Marine plankton exist as the base of most ocean food webs that support and sustain valuable fisheries. These complex and diverse food web communities are composed of organisms that drift with ocean currents. Planktonic organisms remain understudied: researchers find them difficult to sample given that their sizes span from less than one micron to meters.
Through a $349,438 grant from the National Science Foundation, University of Oregon associate professor of biology Kelly Sutherland and her research team are working to better understand how environmental factors such as temperature and oxygen levels will impact planktonic food webs through research at sea.
Field studies are needed to test regional and global earth system model predictions, which are virtual models that account for varying factors in the environment and thus provide a prediction based on input environmental factors. By assessing the responses of planktonic food webs to climate change-related environmental conditions, Sutherland and her team are hoping to provide more information for the biological ocean science community to help them verify and improve the virtual models.
“My research group is specifically focused on gelatinous zooplankton—animals with large, watery bodies,” says Sutherland, whose lab is based in the Department of Biology in the UO’s College of Arts and Sciences (CAS). “They are major players in marine ecosystems, but have historically been overlooked because of their fragile bodies, which can be destroyed by most traditional sampling techniques.”

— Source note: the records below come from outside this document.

(** * A shallow embedding of [data_pipeline.py]

    The development follows the class [ProductionDataPipeline]: the retrying
    series fetcher ([_fetch_from_yfinance]), the scalar fetcher
    ([_fetch_from_fred]), the quality gate ([_validate_data_quality]), the
    batch entry point ([fetch_real_time_stock_data]), the two fallback chains
    ([get_real_time_risk_free_rate], [get_real_time_market_data]) and the
    health monitor ([system_health_check]).

    Python effects are made explicit: network calls are answered by an oracle
    indexed by the number of calls made so far, [datetime.now()] by a clock
    indexed by the number of readings, [print] appends a structured message to
    an output log, and exceptions are carried by a result type. *)

From Stdlib Require Import ZArith QArith Qabs Lqa Bool List String Ascii Lia.
From Stdlib Require Import PrimFloat Uint63.
From stdpp Require Import gmap strings pretty.

Set Warnings "-inexact-float,-clear-no-such-hyp".
Local Open Scope string_scope.
Local Open Scope list_scope.
Local Open Scope Z_scope.

(** ** Numbers

    The pipeline computes on numpy [float64] values.  The code is embedded over
    an interface of the operations it uses, with two implementations:
    [binary64], the IEEE 754 double precision numbers of the kernel (what
    Python computes, bit for bit), and [exact], rationals extended with a
    not-a-number value (the arithmetic the thresholds are specified in). *)

Class Float64 : Type := {
  float64 : Type;
  of_int : Z -> float64;                    (* int -> float conversion *)
  fdiv : float64 -> float64 -> float64;     (* a / b *)
  fsub : float64 -> float64 -> float64;     (* a - b *)
  fmul : float64 -> float64 -> float64;     (* a * b *)
  fabs : float64 -> float64;                (* abs(a) *)
  fgt : float64 -> float64 -> bool;         (* a > b *)
  fle : float64 -> float64 -> bool;         (* a <= b *)
  isnan : float64 -> bool;                  (* np.isnan / isnull *)
  nan : float64;
  lit_0_1 : float64;                        (* the literal 0.1 *)
  lit_0_5 : float64;                        (* the literal 0.5 *)
  lit_0_02 : float64                        (* the literal 0.02 *)
}.

Module Binary64.

(** Conversion of a Python int; exact below 2^53 in absolute value. *)
Definition int_to_float (z : Z) : float :=
  if z <? 0 then PrimFloat.opp (PrimFloat.of_uint63 (Uint63.of_Z (- z)))
  else PrimFloat.of_uint63 (Uint63.of_Z z).

Definition ops : Float64 := {|
  float64 := float;
  of_int := int_to_float;
  fdiv := PrimFloat.div;
  fsub := PrimFloat.sub;
  fmul := PrimFloat.mul;
  fabs := PrimFloat.abs;
  fgt := fun a b => PrimFloat.ltb b a;
  fle := PrimFloat.leb;
  isnan := PrimFloat.is_nan;
  nan := PrimFloat.nan;
  lit_0_1 := 0.1%float;
  lit_0_5 := 0.5%float;
  lit_0_02 := 0.02%float
|}.

End Binary64.

Module Exact.

(** A rational, or the not-a-number value that marks a missing cell. *)
Inductive num : Type :=
| NaN
| Val (q : Q).

Definition lift2 (f : Q -> Q -> Q) (a b : num) : num :=
  match a, b with
  | Val p, Val q => Val (f p q)
  | _, _ => NaN
  end.

(** Division by zero has no rational value; it is not-a-number here. *)
Definition div (a b : num) : num :=
  match a, b with
  | Val p, Val q => if Qeq_bool q 0 then NaN else Val (p / q)
  | _, _ => NaN
  end.

Definition abs (a : num) : num :=
  match a with
  | Val p => Val (Qabs p)
  | NaN => NaN
  end.

(** Comparisons with not-a-number are false, as in IEEE 754. *)
Definition gt (a b : num) : bool :=
  match a, b with
  | Val p, Val q => negb (Qle_bool p q)
  | _, _ => false
  end.

Definition le (a b : num) : bool :=
  match a, b with
  | Val p, Val q => Qle_bool p q
  | _, _ => false
  end.

Definition is_nan (a : num) : bool :=
  match a with
  | NaN => true
  | Val _ => false
  end.

Definition ops : Float64 := {|
  float64 := num;
  of_int := fun z => Val (inject_Z z);
  fdiv := div;
  fsub := lift2 Qminus;
  fmul := lift2 Qmult;
  fabs := abs;
  fgt := gt;
  fle := le;
  isnan := is_nan;
  nan := NaN;
  lit_0_1 := Val (1 # 10);
  lit_0_5 := Val (1 # 2);
  lit_0_02 := Val (2 # 100)
|}.

End Exact.

(** ** Exceptions *)

Inductive exn : Type :=
| ValueError (msg : string)
| KeyError (key : string)
| IndexError (msg : string)
| Exception_ (msg : string)      (* [raise Exception(...)] of the pipeline *)
| SourceError (msg : string).    (* whatever yfinance, requests or json raise *)

(** [str(e)] *)
Definition str (e : exn) : string :=
  match e with
  | ValueError m => m
  | KeyError k => "'" +:+ k +:+ "'"
  | IndexError m => m
  | Exception_ m => m
  | SourceError m => m
  end.

Inductive result (A : Type) : Type :=
| Ok (a : A)
| Raised (e : exn).
Arguments Ok {A} a.
Arguments Raised {A} e.

(** ** Strings *)

(** [needle in s] for Python strings *)
Fixpoint contains (needle s : string) : bool :=
  String.prefix needle s ||
  match s with
  | EmptyString => false
  | String _ s' => contains needle s'
  end.

(** [c] occurs in [s] *)
Fixpoint has_char (c : ascii) (s : string) : bool :=
  match s with
  | EmptyString => false
  | String a s' => Ascii.eqb a c || has_char c s'
  end.

(** [period_days.get(period, 365)] *)
Definition period_days (period : string) : Z :=
  if String.eqb period "1mo" then 30
  else if String.eqb period "3mo" then 90
  else if String.eqb period "6mo" then 180
  else if String.eqb period "1y" then 365
  else if String.eqb period "2y" then 730
  else if String.eqb period "5y" then 1825
  else 365.

Definition seconds_per_day : Z := 86400.

(** [timedelta.days]: whole days, rounded towards minus infinity *)
Definition timedelta_days (seconds : Z) : Z := seconds / seconds_per_day.

(** ** The pipeline, over any implementation of the numbers *)

Section Pipeline.

Context {FL : Float64}.

(** *** Tables

    A [DataFrame] is a list of rows in index order; a row is its timestamp
    (seconds) and its cells by column label.  Column labels are distinct, as
    in the tables a single-ticker download returns.  A missing cell holds
    [nan]. *)

Definition Series : Type := list float64.

Record DataFrame : Type := mkDataFrame {
  columns : list string;
  rows : list (Z * (string -> float64))
}.

(** [len(data)] *)
Definition len (data : DataFrame) : nat := length (rows data).

(** [data.empty]: some axis has length 0 *)
Definition empty (data : DataFrame) : bool :=
  (len data =? 0)%nat || (length (columns data) =? 0)%nat.

(** [data.index] *)
Definition index (data : DataFrame) : list Z := map fst (rows data).

(** the missing cells of one row *)
Definition row_isnull_sum (cols : list string) (r : string -> float64) : nat :=
  length (List.filter (fun c => isnan (r c)) cols).

(** [data.isnull().sum().sum()] *)
Definition isnull_sum (data : DataFrame) : nat :=
  list_sum (map (fun r => row_isnull_sum (columns data) (snd r)) (rows data)).

(** [data.dropna()]: the rows without a missing cell *)
Definition dropna (data : DataFrame) : DataFrame :=
  mkDataFrame (columns data)
    (List.filter (fun r => (row_isnull_sum (columns data) (snd r) =? 0)%nat) (rows data)).

(** [c in data.columns] *)
Definition has_column (c : string) (data : DataFrame) : bool :=
  existsb (String.eqb c) (columns data).

(** the values of [data[c]] *)
Definition column (c : string) (data : DataFrame) : Series :=
  map (fun r => snd r c) (rows data).

(** [s.dropna()] on a series *)
Definition series_dropna (s : Series) : Series :=
  List.filter (fun v => negb (isnan v)) s.

(** [s.pct_change()]: [s / s.shift(1) - 1]; the first change is [nan] *)
Definition pct_change (s : Series) : Series :=
  zip_with (fun cur prev => fsub (fdiv cur prev) (of_int 1)) s (nan :: s).

(** *** The outside world *)

Inductive query : Type :=
| Range (start_date end_date : Z)     (* start=..., end=... *)
| Period (period : string).           (* period=... *)

Inductive call : Type :=
| YfDownload (ticker : string) (q : query)
| FredGet (series_id api_key : string) (limit : nat).

(** One entry of the [observations] of a FRED answer: its ['value'] is
    absent, the sentinel ['.'], text that [float] reads as [v], or text that
    [float] refuses. *)
Inductive observation : Type :=
| NoValue
| Dot
| Number (v : float64)
| Malformed (text : string).
(** X18. The reconciler leaves in place every staged entry that is not a
    regular file, and every staged entry whose name is, ignoring case, the
    base name of no manifest entry; it puts nothing of that name in the
    tree. *)
Theorem reconciler_leaves_other_entries (m : manifest) (f : fs)
    (name : string) (nd : node) :
  NoDup (PyDict.keys (raw_dir f)) →
  PyDict.get name (raw_dir f) = Some nd →
  is_file nd = false
  ∨ (∀ cls paths p, (cls, paths) ∈ m → p ∈ paths →
       lower (basename p) ≠ lower name) →
  ∃ f' n,
    organize_files m f = (f', Ok n)
    ∧ PyDict.get name (raw_dir f') = Some nd
    ∧ ∀ cls, tree_get (base_dir f') cls name = tree_get (base_dir f) cls name.
Proof.
  intros Hraw Hg Hother.
  destruct (organize_files_spec m f Hraw)
    as (f' & n & Hrun & _ & _ & _ & _ & Hkeep & _).
  cbn [raw_dir base_dir] in Hkeep.
  destruct (Hkeep name) as [Hr Ht].
  { intros cls nd' (lo & p & Hin & He & Hg' & Hs).
    destruct (actual_files_elem _ _ _ Hin) as (-> & nd'' & Hin' & Hf).
    apply (elem_get_Some _ _ _ Hraw) in Hin'.
    destruct Hother as [Hnf|Hnone]; [congruence|].
    destruct (expected_files_elem _ _ _ _ He) as (Hkey & paths & Hc & Hp).
    by apply (Hnone cls paths p). }
  exists f', n. split_and!; [exact Hrun | congruence |].
  intros cls. by rewrite Ht, makedirs_all_tree_get.
Qed.

Lemma reconciler_leaves_other_entries_witness :
  ∃ f' n,
    organize_files example_manifest
      {| raw_dir := [ ("a.jpg", regular 10);
                      ("notes", {| is_file := false; st_size := 4096 |}) ];
         base_dir := ∅ |} = (f', Ok n)
    ∧ PyDict.get "notes" (raw_dir f')
      = Some {| is_file := false; st_size := 4096 |}
    ∧ ∀ cls, tree_get (base_dir f') cls "notes"
             = tree_get (∅ : gmap string (gmap string node)) cls "notes".
Proof.
  apply (reconciler_leaves_other_entries example_manifest
           {| raw_dir := [ ("a.jpg", regular 10);
                           ("notes", {| is_file := false; st_size := 4096 |}) ];
              base_dir := ∅ |} "notes"
           {| is_file := false; st_size := 4096 |}).
  - vm_compute. repeat constructor; set_solver.
  - reflexivity.
  - left. reflexivity.
Defined.

(** X19. After a run of the reconciler every class of the manifest has its
    directory, whether or not a file was moved into it, and the tree has no
    other new directory. *)
Theorem reconciler_makes_class_dirs (m : manifest) (f : fs) :
  NoDup (PyDict.keys (raw_dir f)) →
  ∃ f' n,
    organize_files m f = (f', Ok n)
    ∧ ∀ cls, is_Some (base_dir f' !! cls)
             ↔ cls ∈ PyDict.keys m ∨ is_Some (base_dir f !! cls).
Proof.
  intros Hraw.
  destruct (organize_files_spec m f Hraw)
    as (f' & n & Hrun & _ & _ & _ & Hdom & _).
  cbn [raw_dir base_dir] in Hdom.
  exists f', n. split; [exact Hrun|]. intros cls.
  rewrite <- makedirs_all_lookup, <- !elem_of_dom. by rewrite Hdom.
Qed.

Lemma reconciler_makes_class_dirs_witness :
  ∃ f' n,
    organize_files example_manifest example_fs = (f', Ok n)
    ∧ ∀ cls, is_Some (base_dir f' !! cls)
             ↔ cls ∈ PyDict.keys example_manifest
               ∨ is_Some (base_dir example_fs !! cls).
Proof.
  apply (reconciler_makes_class_dirs example_manifest example_fs).
  vm_compute. repeat constructor; set_solver.
Defined.

(** ** The count and the report *)

Lemma filter_ext_elem {A} (P Q : A → Prop) `{!∀ x, Decision (P x)}
    `{!∀ x, Decision (Q x)} (l : list A) :
  (∀ x, x ∈ l → (P x ↔ Q x)) → filter P l = filter Q l.
Proof.
  induction l as [|a l IH]; intros Hext; [done|].
  rewrite !filter_cons.
  assert (P a ↔ Q a) as Ha by (apply Hext; by left).
  rewrite IH by (intros x Hx; apply Hext; by right).
  destruct (decide (P a)), (decide (Q a)); tauto.
Qed.
Lemma strip_plain (s : string) :
  all_chars (λ c, negb (is_space c)) s = true → strip s = s.
Proof.
  intros H. unfold strip.
  assert (lstrip s = s) as ->; last by apply rstrip_plain.
  destruct s as [|c r]; first done. simpl in *.
  apply andb_true_iff in H as [Hc _]. apply negb_true_iff in Hc. by rewrite Hc.
Qed.

Lemma str_digits_ascii (fuel : nat) : ∀ (n : Z) (acc : string),
  0 ≤ n → is_ascii acc = true → is_ascii (str_digits fuel n acc) = true.
Proof.
  assert (Hd : ∀ d, 0 ≤ d < 10 → (byte (digit_char d) <? 128) = true).
  { intros d Hd. each_digit d Hd. }
  unfold is_ascii.
  induction fuel as [|f IH]; intros n acc Hn Hacc;
    assert (Hm : 0 ≤ n mod 10 < 10) by (apply Z.mod_pos_bound; lia).
  - cbn [str_digits all_chars]. by rewrite (Hd _ Hm), Hacc.
  - cbn [str_digits]. destruct (n <? 10).
    + cbn [all_chars]. by rewrite (Hd _ Hm), Hacc.
    + apply IH; first (apply Z.div_pos; lia).
      cbn [all_chars]. by rewrite (Hd _ Hm), Hacc.
Qed.

Lemma is_ascii_py_str (z : Z) : is_ascii (py_str z) = true.
Proof.
  unfold py_str.
  pose proof (str_digits_ascii (Z.to_nat (Z.log2 (Z.abs z))) (Z.abs z) EmptyString
                ltac:(lia) eq_refl) as Hb.
  destruct (z <? 0); last done.
  unfold is_ascii in *. cbn [all_chars]. by rewrite Hb.
Qed.

Lemma int_of_ascii_py_str (z : Z) : int_of_ascii (py_str z) = Some z.
Proof.
  unfold int_of_ascii, py_str.
  set (n := Z.abs z). assert (Hn : 0 ≤ n) by (subst n; lia).
  pose proof (int_digits_str_digits_end _ n (fuel_enough n Hn)) as Hparse.
  pose proof (str_digits_plain (Z.to_nat (Z.log2 n)) n EmptyString Hn eq_refl) as Hpl.
  destruct (Z.ltb_spec z 0) as [Hneg|Hpos].
  - rewrite strip_plain by (cbn [all_chars]; by rewrite Hpl).
    rewrite Ascii.eqb_refl, Hparse. simpl. f_equal; subst n; lia.
  - rewrite strip_plain by done.
    destruct (str_digits_head (Z.to_nat (Z.log2 n)) n EmptyString Hn)
      as (d & r & Hd & Heq).
    rewrite Heq in Hparse |- *.
    pose proof (digit_char_plain d Hd) as (_ & _ & Hm & Hp).
    rewrite Hm, Hp, Hparse. f_equal; subst n; lia.
Qed.

(** [int(str(z)) == z] for every integer. *)
Lemma py_int_py_str (z : Z) : py_int (py_str z) = Some z.
Proof. unfold py_int. by rewrite is_ascii_py_str, int_of_ascii_py_str. Qed.

Lemma append_cons (c : ascii) (s t : string) :
  String c s +:+ t = String c (s +:+ t).
Proof. reflexivity. Qed.

Lemma append_assoc (s t u : string) : (s +:+ t) +:+ u = s +:+ (t +:+ u).
Proof.
  induction s as [|c s IH]; first done.
  by rewrite !append_cons, IH.
Qed.

Lemma occurs_split (c : ascii) (s : string) :
  occurs c s = true →
  ∃ h t, s = h +:+ String c t ∧ occurs c h = false.
Proof.
  induction s as [|d r IH]; cbn [occurs]; first done.
  destruct (Ascii.eqb_spec d c) as [->|Hne]; simpl.
  - intros _. by exists EmptyString, r.
  - intros (h & t & -> & Hh)%IH. exists (String d h), t. split; first done.
    cbn [occurs]. rewrite Hh. by destruct (Ascii.eqb_spec d c).
Qed.

Lemma occurs_append_r (c : ascii) (s t : string) :
  occurs c (s +:+ String c t) = true.
Proof.
  induction s as [|d r IH].
  - change (occurs c (String c t) = true). cbn [occurs]. by rewrite Ascii.eqb_refl.
  - change (occurs c (String d (r +:+ String c t)) = true). cbn [occurs].
    rewrite IH. apply orb_true_r.
Qed.

Lemma literal_char_not (c x : ascii) :
  literal_char x = false → literal_char c = true → Ascii.eqb c x = false.
Proof.
  intros Hx Hc. destruct (Ascii.eqb_spec c x) as [->|]; congruence.
Qed.

Lemma int_digits_no_char (x : ascii) (n : nat) : ∀ (s : string) (acc v : Z),
  literal_char x = false →
  (String.length s ≤ n)%nat →
  int_digits acc s = Some v → occurs x s = false.
Proof.
  intros s acc v Hx. revert s acc v.
  induction n as [|n IH]; intros s acc v Hlen; destruct s as [|c r]; try done.
  { simpl in Hlen. lia. }
  cbn [int_digits occurs]. simpl in Hlen.
  destruct (digit_val c) as [d|] eqn:Hc; last done.
  assert (Ascii.eqb c x = false) as ->.
  { apply literal_char_not; first done. unfold literal_char, is_digit. by rewrite Hc. }
  simpl. destruct r as [|u r']; first done.
  destruct (Ascii.eqb_spec u "_") as [->|Hu].
  - intros Hv. cbn [occurs].
    assert (Ascii.eqb "_" x = false) as -> by (by apply literal_char_not).
    simpl. apply (IH r' (acc * 10 + d) v); [simpl in Hlen; lia|done].
  - intros Hv. apply (IH (String u r') (acc * 10 + d) v); [lia|done].
Qed.

Lemma lstrip_occurs (c : ascii) (s : string) :
  is_space c = false → occurs c (lstrip s) = occurs c s.
Proof.
  intros Hc. induction s as [|d r IH]; first done.
  cbn [lstrip]. destruct (is_space d) eqn:Hd; last done.
  cbn [occurs]. rewrite IH.
  destruct (Ascii.eqb_spec d c) as [->|]; [congruence|done].
Qed.

Lemma rstrip_occurs (c : ascii) (s : string) :
  is_space c = false → occurs c (rstrip s) = occurs c s.
Proof.
  intros Hc. induction s as [|d r IH]; first done.
  cbn [rstrip occurs]. rewrite <- IH.
  destruct (rstrip r) as [|e r']; last done.
  destruct (is_space d) eqn:Hd; last done.
  cbn [occurs]. destruct (Ascii.eqb_spec d c) as [->|]; [congruence|done].
Qed.

(** ASCII text that parses as a literal holds literal characters only. *)
Lemma int_of_ascii_no_char (x : ascii) (t : string) (v : Z) :
  literal_char x = false →
  int_of_ascii t = Some v → occurs x t = false.
Proof.
  intros Hx. unfold int_of_ascii, strip. intros Hv.
  assert (Hsp : is_space x = false).
  { unfold literal_char in Hx. by destruct (is_digit x), (Ascii.eqb x "_"), (is_space x). }
  rewrite <- (lstrip_occurs x t Hsp), <- (rstrip_occurs x _ Hsp).
  destruct (rstrip (lstrip t)) as [|c r]; first done.
  destruct (Ascii.eqb_spec c "-") as [->|Hm].
  { destruct (int_digits 0 r) as [w|] eqn:Hw; last done.
    cbn [occurs]. assert (Ascii.eqb "-" x = false) as -> by (by apply literal_char_not).
    simpl. by eapply int_digits_no_char. }
  destruct (Ascii.eqb_spec c "+") as [->|Hp].
  { cbn [occurs]. assert (Ascii.eqb "+" x = false) as -> by (by apply literal_char_not).
    simpl. by eapply int_digits_no_char. }
  by eapply int_digits_no_char.
Qed.

Lemma emit_cases (cp : Z) (tail : string) :
  emit cp tail = "?" ∨ ∃ c, emit cp tail = String c tail.
Proof.
  unfold emit. destruct (unicode_space cp); first (right; by eexists).
  destruct (unicode_decimal cp) as [d|]; last by left.
  destruct ((0 <=? d) && (d <? 10)); [right; by eexists|by left].
Qed.

Lemma emit_keeps (x : ascii) (cp : Z) (tail : string) :
  occurs x tail = true ∨ occurs "?" tail = true →
  occurs x (emit cp tail) = true ∨ occurs "?" (emit cp tail) = true.
Proof.
  intros Ht. destruct (emit_cases cp tail) as [->|[c ->]]; first by right.
  cbn [occurs]. destruct Ht as [-> | ->]; [left|right]; apply orb_true_r.
Qed.

Lemma cont_not_colon (b : ascii) (lo hi : Z) :
  128 ≤ lo → between lo hi b = true → Ascii.eqb b colon = false.
Proof.
  intros Hlo Hb. destruct (Ascii.eqb_spec b colon) as [->|]; last done.
  unfold between in Hb. apply andb_true_iff in Hb as [Hb _].
  apply Z.leb_le in Hb. change (byte colon) with 58 in Hb. lia.
Qed.
(** The calls the store makes.  The first three are those of
    [storePattern]: the two [JSON.stringify] arguments of [createSkill] and of
    [storeEpisode] are kept as the patterns they serialise, and the critique
    text [`Action ${action} resulted in ${outcome}`] as its two parts.  Then
    come the call of [findSimilar], that of [getSelfCritique] (made with the
    constants 10 and 0.5 after the task type), that of [getCausalReasoning]
    and that of [close]. *)
Inductive call : Type :=
| createSkill (name description : string) (inputs pattern : Pattern.t num)
    (outcome version : num)
| storeEpisode (sessionId task : string) (reward : num) (success : bool)
    (critiqueAction : string) (critiqueOutcome : num)
    (input output : Pattern.t num) (latencyMs tokensUsed : num)
| addCausalEdge (fromId toId : nat) (deltaOutcome confidence weight : num)
| batchSimilarity_call (queryVector : list num) (vectors : list (list num))
| retrieveRelevant_call (taskType : string)
| queryCausalEffects_call (id : nat)
| close_call.

(** The calls that record something in the backend. *)
Definition records (c : call) : bool :=
  match c with
  | createSkill _ _ _ _ _ _ => true
  | storeEpisode _ _ _ _ _ _ _ _ _ _ => true
  | addCausalEdge _ _ _ _ _ => true
  | _ => false
  end.

(** The objects the store holds.  In an answer, [None] stands for a thrown
    exception and an inner [None] for a falsy value (the source reads such
    answers through [x || []]). *)
Record WASMVectorSearch : Type := {
  batchSimilarity : list call -> list num -> list (list num) -> option (list num)
}.

Record ReflexionMemory : Type := {
  retrieveRelevant : list call -> string -> option (option (list string))
}.

Record SkillLibrary : Type := {
  createSkill_returns : list call -> call -> option string
}.

Record CausalMemoryGraph : Type := {
  queryCausalEffects : list call -> nat -> option (option (list string))
}.

(** A database handle: its method [close], when [typeof close] is
    ['function'], as whether a call of it returns ([false]: it throws). *)
Record Database : Type := {
  close_method : option (list call -> bool)
}.

(** The imported module: whether [createDatabase] returns, the handle it
    returns when it does, and what each constructor returns ([None]: it
    throws). *)
Record module : Type := {
  createDatabase : bool;
  database : Database;
  new_WASMVectorSearch : option WASMVectorSearch;
  new_ReflexionMemory : option ReflexionMemory;
  new_SkillLibrary : option SkillLibrary;
  new_CausalMemoryGraph : option CausalMemoryGraph
}.

End Backend.
End AgentDB.

(** ** Arrays *)

Section Arrays.
Context {A : Type}.

(** [a[i] = x] on an array: in range the slot is replaced; beyond the end
    JavaScript extends the array, the new slots in between holding [hole]. *)
Fixpoint assign (hole : A) (i : nat) (x : A) (a : list A) : list A :=
  match i, a with
  | O, [] => [x]
  | O, _ :: t => x :: t
  | S i', [] => hole :: assign hole i' x []
  | S i', h :: t => h :: assign hole i' x t
  end.

(** [a.map((x, idx) => f(x, idx))], the index counted from [start]. *)
Fixpoint mapi_from {B : Type} (start : nat) (f : A -> nat -> B) (a : list A) : list B :=
  match a with
  | [] => []
  | x :: t => f x start :: mapi_from (S start) f t
  end.

Definition mapi {B : Type} (f : A -> nat -> B) (a : list A) : list B :=
  mapi_from 0 f a.

End Arrays.

(** [a.indexOf(s)] on an array of strings: the first index holding [s]
    ([None] for the source's -1). *)
Fixpoint indexOf (a : list string) (s : string) : option nat :=
  match a with
  | [] => None
  | h :: t => if String.eqb h s then Some 0 else option_map S (indexOf t s)
  end.

(** [`${n}`] for a non-negative integer. *)
Definition string_of_nat (n : nat) : string :=
  NilZero.string_of_uint (Nat.to_uint n).

Section Sort.
Context {num : Type} `{JSNumber num} {A : Type}.

(** [Array.prototype.sort(cmp)].  ECMAScript requires the sort to be stable
    and, for a consistent comparator, to place [a] after [b] exactly when
    [cmp(a, b) > 0] (a NaN result counts as 0); the order is otherwise left
    to the implementation.  A stable insertion sort is one such
    implementation, and for a consistent comparator every implementation
    returns the same array. *)
Fixpoint sort_insert (cmp : A -> A -> num) (x : A) (sorted : list A) : list A :=
  match sorted with
  | [] => [x]
  | y :: rest =>
      if gt_zero (cmp x y) then y :: sort_insert cmp x rest else x :: sorted
  end.

Definition sort (cmp : A -> A -> num) (a : list A) : list A :=
  fold_right (sort_insert cmp) [] a.

End Sort.

(** ** The MemoryManager class *)

Section MemoryManager.
Context {num : Type} `{JSNumber num}.

(** The fields of a [MemoryManager] object.  [db] and [handle] are the field
    [this.db]: whether a database handle is held, and the handle.  [calls] is
    not a field of the JavaScript object: it is the history of the external
    database, in the order the store made the calls. *)
Record MemoryManager : Type := mkMemoryManager {
  _initialized : bool;
  db : bool;
  vectorSearch : option (AgentDB.WASMVectorSearch num);
  reflexion : option (AgentDB.ReflexionMemory num);
  skillLibrary : option (AgentDB.SkillLibrary num);
  causalGraph : option (AgentDB.CausalMemoryGraph num);
  patterns : list (Entry.t num);
  vectors : list (list num);
  calls : list (AgentDB.call num);
  handle : option (AgentDB.Database num)
}.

A core outreach activity of the project is a collaboration between Sutherland, fellow collaborators Bob Cowen and Su Sponaugle of Oregon State University, and the Sitka Center for Art and Ecology, where the research team and the Sitka Center hold an Artist-At-Sea Program. A professional artist is competitively selected to join the research cruises and create artistic products that give a unique voice to the research and organisms under study.
The College of Arts and Sciences is a space of collaboration where Sutherland feels empowered and supported by her fellow researchers. “CAS is inherently interdisciplinary,” says Sutherland. “I appreciate that I can walk down the hall and talk to a physicist or a literature professor and get new perspectives on my research.”
Sutherland and her team hope their work will provide future researchers with the data and tools to better understand planktonic food webs. Though the work can be difficult at times, Sutherland finds joy in studying these unique organisms that few people get the chance to see. “I find it fascinating to piece together how individual organisms work, how they interact with one another and how these interactions ultimately scale up to the fish on your dinner plate.”